La soupe 1968 de Marisol

Il est douze ans sur le chemin du collège.

Le père ne va pas bien. Quand il presse un doigt sur sa jambe, l’empreinte  reste imprimée dans la chair fade. Cette auréole qui creuse son mollet est la cause que la mère ne sale plus les plats, et que l’on demande à l’épicière de réserver un paquet de ce coûteux café qui lui est recommandé.

Décaféiné, elle apprend ce mot au déshonneur de l’ordonnance paternelle.

A la maison, les interdits cernent le père : plus d’apéritif, plus de café, plus de sel. La mère ne renouvelle pas le vin blanc du bas de placard de la cuisine, pour lui éviter la tentation de siffler le fond de bouteille destiné au poisson au four. Demeure cependant pour le père l’ineffable honneur de lire le journal à midi. En apparence, rien ne change ; les nouvelles du jour absorbent tous ses mots, son attention muette. Depuis ses cinq ans qu’elle s’impatiente lire les secrets du journal du père !

On ne regarde pas dans l’assiette de son voisin !.

Tiens-toi droite et tais-toi !.

Il est douze ans en Périgord vert.

Curieux pays où l’on gâche généreux maïs aux cochons. Le verrat de la ferme leur a donné bien du mal : elles ont voulu jouer à le regarder de près, et Josiane au penty bleu a fait glisser le loquet ; l’animal a senti le vent frais, cogné le groin à la lourde porte de bois, et il leur a fallu trouver toutes les forces du désespoir pour contrer quatre cents kilos solidement nourris, réussir enfin refermer le loquet. La colère d’un père, tout faire pour ne pas renaître la colère d’un père. Douze ans de vent sur la joue, d’étonnements à ne plus savoir qu’en braire.

Maintenant le père est hospitalisé. La mère a demandé une lettre des enfants pour l’hôpital. Mais que dire à celui qui ne parle jamais ? Les mots restent  coincés. La lettre demeure page blanche durant des jours.

La mère rappelle au devoir. Elle finit par écrire quelques lignes serrées.

Et tout à l’heure, elle est rentrée du collège, la mère était assise dans la cuisine silencieuse.

Elle a juste fait glisser son carnet de notes au coin de la toile cirée. Depuis des jours qu’elle s’inquiète du chuchotement des professeurs à son passage, tous ces jours se demander pourquoi on parle d’elle, à chaque interclasse. Jusqu’à la pointer du doigt.
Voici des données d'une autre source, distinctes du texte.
Lemma unit_check_after its p n ok1 ok2 :
  run its p = Ok n → NoDup (keys_of its) →
  Field "service_code" (opt_string_with NormalizeCode ok1 "service_code") ∈ its →
  Field "runtime_service_code" (opt_string_with NormalizeCode ok2 "runtime_service_code") ∈ its →
  Field "systemd_unit" (trim_act "systemd_unit") ∈ its → Ensure unit_check ∈ its →
  unit_check n = Ok tt.
Proof.
  intros Hr Hd H1 H2 H3 Hc. apply (run_check _ _ _ _ Hr Hd) in Hc.
  destruct (opt_string_after _ _ _ _ _ _ Hr Hd H1 (steady_code _)) as (s & s' & Hs & Hs' & Es).
  destruct (opt_string_after _ _ _ _ _ _ Hr Hd H2 (steady_code _)) as (t & t' & Ht & Ht' & Et).
  unfold unit_check in *. rewrite Hs, Ht in Hc. rewrite Hs', Ht'. cbn [mbind result_bind] in *.
  by rewrite Es, Et, (trim_stringify _ _ _ _ Hr Hd H3).
Qed.

Section more_idempotent_runs.
Context (p n : gomap).

Lemma idemp_rotate_token : run schema_rotate_token p = Ok n → run schema_rotate_token n = Ok n.
Proof.
  intros Hr. assert (NoDup (keys_of schema_rotate_token)) as Hd by keys_nodup.
  apply (run_idemp _ p); [done|done|]. unfold schema_rotate_token. fixed_items. cbn [fixed].
  assert (Ensure token_check ∈ schema_rotate_token) as Hc by in_schema.
  apply (run_check _ _ _ _ Hr Hd) in Hc.
  assert (opt_string "new_agent_token_secret_ref_id" ∈ schema_rotate_token) as H1 by in_schema.
  assert (opt_string "new_agent_token_hash" ∈ schema_rotate_token) as H2 by in_schema.
  destruct (opt_string_after _ _ _ _ _ _ Hr Hd H1 (steady_id _)) as (s & s' & Hs & Hs' & Es).
  destruct (opt_string_after _ _ _ _ _ _ Hr Hd H2 (steady_id _)) as (t & t' & Ht & Ht' & Et).
  destruct (run_from_spec _ _ _ _ Hr Hd) as (_ & _ & Ho).
  assert (n !! "new_agent_token" = p !! "new_agent_token") as Hl.
  { apply Ho. apply (bool_decide_unpack _). vm_compute. exact I. }
  unfold token_check in *. rewrite Hs, Ht in Hc. rewrite Hs', Ht', (optionalString_local _ _ _ Hl).
  cbn [mbind result_bind] in *. by rewrite Es, Et.
Qed.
C’est elle, c’est bien elle, c’est la petite, la nouvelle… ce qu’elle a bien pu pouvoir inventer ?

Elle a beau tout passer au crible, matin et soir elle ne trouve pas. Les devoirs sont prêts bien à l’avance, les cheveux impeccablement attachés aux repas, la bouche muselée.
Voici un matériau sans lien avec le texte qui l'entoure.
(** [can] is [None] for the nil checker. *)
Definition Create (job : Job) (can : option (string → bool)) (st : db) : result (service_error E) Job * db :=
  let job := with_Type (trim_space (Type_ job)) job in
  if Type_ job =s "" then (Err ErrTypeRequired, st)
  else if MustUseTypedEndpoint (Type_ job) then (Err ErrTypedEndpointRequired, st)
  else if negb (AllowedInGenericAPI (Type_ job)) then (Err ErrGenericAPIUnavailable, st)
  else
    let permission := RequiredPermissionForType (Type_ job) in
    if negb (permission =s "")
       && (match can with None => true | Some can => negb (can permission) end)
    then (Err (PermissionError permission), st)
    else
      let job := with_ScopeType (trim_space (ScopeType job)) job in
      let job := if ScopeType job =s "" then with_ScopeType "system" job else job in
      let job := with_Status "queued" job in
      let '(r, st) := store_CreateJob job st in
      (map_err StoreError r, st).

(** The nil list of the store is answered as the empty one. *)
Definition List_ (limit : Z) (st : db) : result (service_error E) (list Job) * db :=
  let '(r, st) := store_ListJobs limit st in
  (match r with
   | Err e => Err (StoreError e)
   | Ok jobs => Ok (default [] jobs)
   end, st).

End service.

(** ** The PostgreSQL store's preparation of a row *)

Inductive store_error :=
| JobTypeRequired
| NewJobsMustStartQueued
| SchemaError (e : ValidationError)
| MarshalJobPayload
| ExecFailed (message : string).

Section postgres.
(** The identifier and the time of the call, [json.Marshal] on a payload
    (which fails on what JSON cannot hold), and the two statements: inserting
    the row, and the audit record whose result the code ignores. *)
Context {db : Type} (new_id : string) (now : Z) (marshal : gomap → option string)
  (exec_insert : Job → string → db → option string * db)
  (create_audit : Job → db → db).

Definition normalizeJobForInsert (j : Job) : result store_error (Job * string) :=
  let j := with_Type (trim_space (Type_ j)) j in
  if Type_ j =s "" then Err JobTypeRequired
  else
    let j := if ID j =s "" then with_ID new_id j else j in
    let j := if Status j =s "" then with_Status "queued" j else j in
    if negb (Status j =s "queued") then Err NewJobsMustStartQueued
    else
      let j := if ScopeType j =s "" then with_ScopeType "system" j else j in
      let j := if Priority j =? 0 then with_Priority 100 j else j in
      let payload := default ∅ (Payload j) in
      normalizedPayload ← map_err SchemaError (Normalize (Type_ j) (Some payload));
      let j := with_Payload normalizedPayload j in
      match marshal normalizedPayload with
      | None => Err MarshalJobPayload
      | Some b =>
          let j := match CreatedAt j with None => with_CreatedAt now j | Some _ => j end in
          Ok (j, b)
      end.

Definition CreateJob (j : Job) (st : db) : result store_error Job * db :=
  match normalizeJobForInsert j with
  | Err e => (Err e, st)
  | Ok (j, payloadJSON) =>
      match exec_insert j payloadJSON st with
      | (Some message, st) => (Err (ExecFailed message), st)
      | (None, st) => (Ok j, create_audit j st)
      end
  end.

End postgres.

(** ** Theorems *)

Section create.
Context {db E : Type} `{store : JobStore db E}.

(** What the service hands to the store for a job it lets through. *)
Definition submitted (job : Job) : Job :=
  let scope := trim_space (ScopeType job) in
  with_Status "queued"
    (with_ScopeType (if scope =s "" then "system" else scope) (with_Type (trim_space (Type_ job)) job)).

Definition generic_permission (jobType : string) : option string :=
  if jobType =s "artifact.build" then Some "artifact.export"
  else if one_of jobType ["client.provision"; "client.revoke"] then Some "client.provision"
  else None.

Lemma generic_types t :
  AllowedInGenericAPI t = true → trim_space t = t →
  MustUseTypedEndpoint t = false ∧ t ≠ "" ∧ generic_permission t = Some (RequiredPermissionForType t).
Proof.
  unfold AllowedInGenericAPI. intros Hin Ht. rewrite Ht in Hin. apply one_of_spec in Hin.
  repeat (apply elem_of_cons in Hin as [->|Hin]; [by vm_compute|]). by apply elem_of_nil in Hin.
Qed.

Lemma generic_permission_allowed t :
  trim_space t = t → AllowedInGenericAPI t = false → generic_permission t = None.
Proof.
  unfold AllowedInGenericAPI, generic_permission. intros ->. unfold one_of. simpl.
  destruct (t =s "artifact.build"), (t =s "client.provision"), (t =s "client.revoke"); done.
Qed.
Les enfants, ça ne pense pas ! Giflée.

Douze ans de questions encloses.

Hier, la mère est venue la chercher à sa table d’étude. Encore elle lit, cela désespère le père. C’est à sa table foncée, mangée par d’invisibles vers ouvrieux que la mère l’a trouvée, plongée en pleine attaque des chouans. La mère l’a décollée de ses devoirs, a tiré une chaise de la cuisine, et lui a griffé : épluche la soupe, j’en peux plus !

 

Sur la toile cirée, carottes, poireaux, pommes de terre. Elle s’assoit. La mère l’a laissée seule. C’est la première fois qu’elle s’applique peler, couper… les épluchures recouvrent peu à peu la feuille de journal. Tabous, mystère… douze ans de vie au bord du monde, enclose dans la maison sans les mots, et voici que le journal réservé au père s’entrouvre à ses yeux. Pas trop de sel pour les enfants, pas de sortie tu deviens grande, pas de réponse, tant de questionse

Dessus le journal ouvert, il tombe une lamelle d’épluchure, puis une autre.

Elle s’enhardit à peine pousser quelques légumes. Soudain elle entrevoit que si elle se presse à la pluche, la mère ne remarquera peut-être pas le temps passé à lire. Vite, terminer les pommes de terre !

C’est dans la terreur de la ceinture en cuir accrochée à gauche du placard du couloir aux castagnettes qu’elle dégage son premier encadré. Ventre noué, gorge arrêtée. Une ligne sur deux, elle se met grappiller un mot par-ci, un mot par là. Vertige. Ils dansent des brouillades dans ses yeux. Lire comme pécher. Vite, Elle rince et coupe la soupe épicée aux miettes de sens. Juste le temps de s’apercevoir que, comme les bandes dessinées du père, le journal est émaillé de fautes d’orthographe.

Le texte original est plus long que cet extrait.